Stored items
____
(* ===== verification/IpReassForward.v ===== *)
(** * From the reassembled packet back to its fragments

    The packet built from a datagram's fragments is a tree of one level, so what
    decides on the packet decides on every fragment. *)
From S2P Require Import Prelude GenericHash GenericHashRun Wdata IpReass IpReassSplit IpReassForest IpReassInv IpReassStep IpReassProc IpReassBuild IpReassOrder IpReassDemo.

Implicit Types (st : reass_state) (l tl : list Z).

(** Fragments side by side. *)
Definition leaf_forest l : forest := foldr (fun b F => FCons b FNil F) FNil l.

Lemma leaf_forest_size l : IpReassForest.fsize (leaf_forest l) = Z.of_nat (length l).
Proof. induction l as [|b l IH]; cbn [leaf_forest foldr IpReassForest.fsize length]; [done|]. unfold leaf_forest in IH. lia. Qed.

Lemma leaf_forest_preorder l : preorder (leaf_forest l) = l.
Proof. induction l as [|b l IH]; cbn; [done|]. by f_equal. Qed.

Lemma leaf_forest_leaves l : leaves (leaf_forest l) = l.
Proof. induction l as [|b l IH]; cbn; [done|]. by f_equal. Qed.

Lemma leaf_forest_verdicts x y l : verdicts x y (leaf_forest l) = replicate (length l) x.
Proof. induction l as [|b l IH]; cbn; [done|]. by f_equal. Qed.

Lemma leaf_forest_repr B l : forall x, bseg B x l 0 ->
  (forall b, b ∈ l -> followed_nodes_cnt (rec_of B b) = 0 /\ is_reass_pkt (IpReass.sf_wdata B.[b]) = false) ->
  frepr B (leaf_forest l) x.
Proof.
  induction l as [|b l IH]; intros x Hs Hl; [done|]. destruct Hs as (-> & Hb & Hs).
  destruct (Hl b) as [Ef Er]; [set_solver|]. cbn. split_and!; try done. apply IH; [done|]. set_solver.
Qed.

Lemma enqueued_zip arr nexts n : enqueued arr nexts n = zip (segment arr 0 n) (segment nexts 0 n).
Proof.
  unfold enqueued, segment. induction (seqZ 0 n) as [|i l IH]; cbn; [done|]. by f_equal.
Qed.

Section forward.
Context `{ByteHash} `{Vlib}.

(** C12: once a datagram of fragments that arrived as they are has been reassembled, whatever action
    [arg] the packet is given, the forward node lists the packet and each of its fragments once;
    the fragments go to the action node, or are dropped when the action is 0, each with the
    packet's decoded layers and action, and the packet itself is dropped unless its output is
    enabled. *)
Theorem verdict_reaches_fragments st0 st' live A tl L vb D h l arg arr nexts fuel
    (Hr : reassembled st0 live A tl L st' vb D h l) (Hl : l <> []) (Hvb : vb <> 0) (Hnd : NoDup (vb :: l))
    (Hleaf : forall b, b ∈ l -> is_reass_pkt (IpReass.sf_wdata (bufs st0).[b]) = false)
    (Hfuel : (1 + length l < fuel)%nat) :
  let w := with_arg arg (IpReass.sf_wdata (bufs st').[vb]) in
  let next := if decide (arg = 0) then FORWARD_NEXT_PKT_DROP else FORWARD_NEXT_ACTION_ENTRY in
  exists arr' nexts' st2,
    split_frag_buffer fuel vb arr nexts (set_wdata vb w st') = Some (st2, arr', nexts', 1 + Z.of_nat (length l)) /\
    segment arr' 0 (1 + Z.of_nat (length l)) = vb :: l /\
    segment nexts' 0 (1 + Z.of_nat (length l)) =
      (if decide (ip_reass_output (rec_of (bufs st') vb) <> 0) then next else FORWARD_NEXT_PKT_DROP)
      :: replicate (length l) next /\
    forall b, b ∈ l ->
      IpReass.sf_wdata (bufs st2).[b] = follow w (IpReass.sf_wdata (bufs st').[b]).
Proof.
  cbv zeta. set (w := with_arg arg _). set (st1 := set_wdata vb w st').
  assert (Hsh : same_shape (bufs st') (bufs st1)) by by apply same_shape_wdata.
  assert (Ew : IpReass.sf_wdata (bufs st1).[vb] = w) by (cbn; by rewrite aget_aset_eq).
  assert (Ea : arg_to_next w = arg) by done.
  assert (Efl : is_reass_pkt w = true) by apply (rs_flag _ _ _ _ _ _ _ _ _ _ Hr).
  assert (Er : ip_reass_record (bufs st1).[vb] = rec_of (bufs st') vb) by apply Hsh.
  assert (Eo : forall b, b <> vb -> IpReass.sf_wdata (bufs st1).[b] = IpReass.sf_wdata (bufs st').[b])
    by (intros b Hb; cbn; by rewrite aget_aset_ne).
  clearbody w st1.
  destruct (split_forward_aux vb (leaf_forest l) arr nexts st1 fuel) as (arr' & nexts' & st2 & E & Ha & Hv & Hw).
  - cbn. split; [done|]. split; [done|]. rewrite Er, Ew. split.
    { rewrite leaf_forest_size. by apply (rs_followed _ _ _ _ _ _ _ _ _ _ Hr). }
    split; [apply (rs_next _ _ _ _ _ _ _ _ _ _ Hr)|].
    assert (Hk : frepr (bufs st1) (leaf_forest l) (child_frag (rec_of (bufs st') vb))).
    { apply (frepr_shape _ _ _ Hsh). apply leaf_forest_repr; [apply (rs_children _ _ _ _ _ _ _ _ _ _ Hr)|].
      intros b Hb. apply (rs_leaf _ _ _ _ _ _ _ _ _ _ Hr b Hb). by apply Hleaf. }
    destruct l as [|b l]; [done|]. cbn [leaf_forest foldr]. done.
  - by destruct l.
  - cbn. by rewrite app_nil_r, leaf_forest_preorder.
  - cbn [IpReassForest.fsize]. rewrite leaf_forest_size. lia.
  - cbn [IpReassForest.fsize preorder] in *. rewrite leaf_forest_size, Z.add_0_r in *.
    rewrite app_nil_r, leaf_forest_preorder in Ha. rewrite leaf_forest_verdicts, Er, Ew, Ea in Hv.
    rewrite leaf_forest_leaves in Hw. exists arr', nexts', st2. split_and!; try done.
    intros b Hb. rewrite (Hw b Hb), Ew. f_equal. apply Eo. intros ->. apply NoDup_cons in Hnd as [Hni _]. done.
Qed.

(** When the timer of a group expires before the datagram is complete, its node leaves the table,
    every buffer of the group is given back once with its verdict (fragments to the ACL entry,
    packets reassembled from fragments dropped), and the other groups stay as they are; an
    expiry whose timer was deleted meanwhile changes nothing. *)
Theorem timer_returns_group st live A k x d l F arr nexts fuel
    (Hi : reass_inv st live A) (HA : A !! k = Some (x, d, l))
    (HF : frepr (bufs st) F (nr_head d)) (Hl : l <> []) (Hfuel : IpReassForest.fsize F < Z.of_nat fuel) :
  exists st' arr' nexts',
    ip_reass_timer_step fuel (x, byte_hash k) arr nexts st
      = Some (st', arr', nexts', zip (preorder F) (verdicts TIMER_NEXT_ACL_ENTRY TIMER_NEXT_PKT_DROP F)) /\
    reass_inv st' (delete x live) (delete k A) /\ mem st' = mem st /\
    (forall t, t ∈ timers st' <-> t ∈ timers st /\ fst t <> x) /\
    ip_reass_timer_step fuel (0, byte_hash k) arr nexts st = Some (st, arr, nexts, []).
Proof.
  pose proof (node_nonzero _ _ _ _ _ _ _ Hi HA) as Hx.
  destruct (reass_inv_drop _ _ _ _ _ _ _ Hi HA) as (Hi1 & Eb & Em & Erd).
  destruct (ri_entry _ _ _ Hi _ _ _ _ HA) as (_ & Ed & _ & _ & Hg).
  unfold ip_reass_timer_step. rewrite decide_False by done. rewrite Ed.
  unfold drop_node in Hi1, Eb, Em, Erd. cbn [nodes table_ip_reass set_timers] in Hi1, Eb, Em, Erd.
  destruct (hashFreeNode (nodes st) (table_ip_reass st) x (byte_hash k)) as [N h].
  set (st1 := set_table N h _) in *.
  assert (HFn : F <> FNil).
  { apply (frepr_root _ _ _ HF). pose proof (go_chain _ _ _ Hg) as Hc.
    destruct l as [|b l]; [done|]. destruct Hc as (-> & ? & _). done. }
  destruct (split_on_fail_laid F 0 (nr_head d) (nr_interface_id d) TIMER_NEXT_ACL_ENTRY TIMER_NEXT_PKT_DROP
              arr nexts st1 fuel HFn) as (arr' & nexts' & st2 & E & Hs & Hv & _ & Hsh & _ & _ & Hm & Hn & Ht & Hrd & Hti);
    [done|done|].
  rewrite E. cbn [obind]. unfold all_pre, all_verdicts in *. cbn [total map concat] in *.
  rewrite !app_nil_r, !Z.add_0_r in *. eexists _, arr', nexts'. split_and!.
  - do 3 f_equal. rewrite <- Hs, <- Hv. apply enqueued_zip.
  - apply (reass_inv_frame st1); [done..| |done]. intros b _. cbn [bufs update_ip_reass_stat].
    unfold rec_of. by destruct (Hsh b) as [-> _].
  - done.
  - intros t. cbn [timers update_ip_reass_stat]. rewrite Hti. cbn [st1 timers set_table set_timers].
    unfold ip_reass_delete_timer. rewrite list_elem_of_filter. tauto.
  - by rewrite decide_True.
Qed.
End forward.

(** ** Witnesses *)

Lemma demo_delivered :
  exists st', deliver IPv4 12 demo_reass_cfg [(3, demo_answers); (1, demo_answers); (2, demo_answers)] demo_reass
      = Some (st', [(0, 0); (0, 0); (9, 0)]) /\
    reassembled demo_reass ∅ ∅ [1; 2; 3] 29 st' 9 100128 3 [3; 1; 2].
Proof.
  refine (reass_in_any_order_aux IPv4 demo_reass_cfg 12 demo_reass ∅ ∅ (fv_key (pkt_view IPv4 demo_reass 1))
           [1; 2; 3] 29 3 demo_answers [(1, demo_answers)] 2 demo_answers _ _ _ _ _ _ _ _ _ _ _ _ _ _).
  all: demo_delivery.
Qed.

Theorem verdict_reaches_fragments_witness :
  exists st', deliver IPv4 12 demo_reass_cfg [(3, demo_answers); (1, demo_answers); (2, demo_answers)] demo_reass
      = Some (st', [(0, 0); (0, 0); (9, 0)]) /\
    let w := with_arg 5 (IpReass.sf_wdata (bufs st').[9]) in
    exists arr' nexts' st2,
      split_frag_buffer 5 9 ∅ ∅ (set_wdata 9 w st') = Some (st2, arr', nexts', 4) /\
      segment arr' 0 4 = [9; 3; 1; 2] /\
      segment nexts' 0 4 = (if decide (ip_reass_output (rec_of (bufs st') 9) <> 0) then 0 else 1) :: [0; 0; 0] /\
      forall b, b ∈ [3; 1; 2] -> IpReass.sf_wdata (bufs st2).[b] = follow w (IpReass.sf_wdata (bufs st').[b]).
Proof.
  destruct demo_delivered as (st' & E & Hr). exists st'. split; [exact E|clear E].
  refine (verdict_reaches_fragments demo_reass st' ∅ ∅ [1; 2; 3] 29 9 100128 3 [3; 1; 2] 5 ∅ ∅ 5 Hr _ _ _ _ _).
  - discriminate.
  - discriminate.
  - repeat apply NoDup_cons_2; [..|by apply NoDup_nil_2]; intros Hin;
      repeat (apply elem_of_cons in Hin as [Hin|Hin]; [discriminate|]); by apply not_elem_of_nil in Hin.
  - intros b Hb; repeat (apply elem_of_cons in Hb as [->|Hb]; [vm_compute; reflexivity|]);
      by apply not_elem_of_nil in Hb.
  - cbn. lia.
Defined.

(** The timer of the group expires after two of the three fragments. *)
Lemma demo_two_waiting : exists st' d,
  deliver IPv4 12 demo_reass_cfg [(3, demo_answers); (1, demo_answers)] demo_reass = Some (st', [(0, 0); (0, 0)]) /\
  reass_inv st' (<[77 := byte_hash (fv_key (pkt_view IPv4 demo_reass 1))]> ∅)
    (<[fv_key (pkt_view IPv4 demo_reass 1) := (77, d, [3; 1])]> ∅) /\
  frepr (bufs st') (leaf_forest [3; 1]) (nr_head d).
Proof.
  destruct (first_step IPv4 demo_reass_cfg 12 demo_reass ∅ ∅ (fv_key (pkt_view IPv4 demo_reass 1)) [1; 2; 3] 29 77)
    with (b := 3) (an := demo_answers) as (st1 & E1 & Hw1); try demo_delivery; [apply list_elem_of_In; cbn; tauto|].
  destruct (wait_step IPv4 demo_reass_cfg 12 demo_reass ∅ ∅ (fv_key (pkt_view IPv4 demo_reass 1)) [1; 2; 3] 29 77)
    with (st := st1) (l := [3]) (b := 1) (an := demo_answers) (c := 2) (rest := @nil Z)
    as (st2 & E2 & Hw2); try demo_delivery.
  destruct (wt_inv _ _ _ _ _ _ _ _ _ Hw2) as (d & Hi & _). exists st2, d. split_and!.
  - cbn [deliver]. rewrite E1. cbn [obind]. rewrite E2. done.
  - exact Hi.
  - destruct (ri_entry _ _ _ Hi (fv_key (pkt_view IPv4 demo_reass 1)) 77 d [3; 1]) as (_ & _ & _ & _ & Hg);
      [apply lookup_insert_eq|].
    apply leaf_forest_repr; [apply (go_chain _ _ _ Hg)|]. intros b Hb.
    destruct (wt_rec _ _ _ _ _ _ _ _ _ Hw2 b Hb) as (_ & _ & _ & Ef).
    rewrite (wt_wdata _ _ _ _ _ _ _ _ _ Hw2).
    assert (El : is_reass_pkt (IpReass.sf_wdata (bufs demo_reass).[b]) = false).
    { repeat (apply elem_of_cons in Hb as [->|Hb]; [vm_compute; reflexivity|]). by apply not_elem_of_nil in Hb. }
    split; [by apply Ef|done].
Qed.

Theorem timer_returns_group_witness : exists st1 d,
  deliver IPv4 12 demo_reass_cfg [(3, demo_answers); (1, demo_answers)] demo_reass = Some (st1, [(0, 0); (0, 0)]) /\
  exists st' arr' nexts',
    ip_reass_timer_step 3 (77, byte_hash (fv_key (pkt_view IPv4 demo_reass 1))) ∅ ∅ st1
      = Some (st', arr', nexts', [(3, 0); (1, 0)]) /\
    reass_inv st' (delete 77 (<[77 := byte_hash (fv_key (pkt_view IPv4 demo_reass 1))]> ∅))
      (delete (fv_key (pkt_view IPv4 demo_reass 1)) (<[fv_key (pkt_view IPv4 demo_reass 1) := (77, d, [3; 1])]> ∅)) /\
    mem st' = mem st1 /\ (forall t, t ∈ timers st' <-> t ∈ timers st1 /\ fst t <> 77) /\
    ip_reass_timer_step 3 (0, byte_hash (fv_key (pkt_view IPv4 demo_reass 1))) ∅ ∅ st1 = Some (st1, ∅, ∅, []).
Proof.
  destruct demo_two_waiting as (st1 & d & E & Hi & HF). exists st1, d. split; [exact E|clear E].
  refine (timer_returns_group st1 _ _ _ 77 d [3; 1] (leaf_forest [3; 1]) ∅ ∅ 3 Hi _ HF _ _).
  - apply lookup_insert_eq.
  - discriminate.
  - vm_compute. reflexivity.
Defined.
____
What is needed is every line from the beginning of the data up to and including the line with "Lemma leaf_forest_size l", given again word for word.

» **Answer to the problem**
(* ===== verification/IpReassForward.v ===== *)
(** * From the reassembled packet back to its fragments

    The packet built from a datagram's fragments is a tree of one level, so what
    decides on the packet decides on every fragment. *)
From S2P Require Import Prelude GenericHash GenericHashRun Wdata IpReass IpReassSplit IpReassForest IpReassInv IpReassStep IpReassProc IpReassBuild IpReassOrder IpReassDemo.

Implicit Types (st : reass_state) (l tl : list Z).

(** Fragments side by side. *)
Definition leaf_forest l : forest := foldr (fun b F => FCons b FNil F) FNil l.

Lemma leaf_forest_size l : IpReassForest.fsize (leaf_forest l) = Z.of_nat (length l).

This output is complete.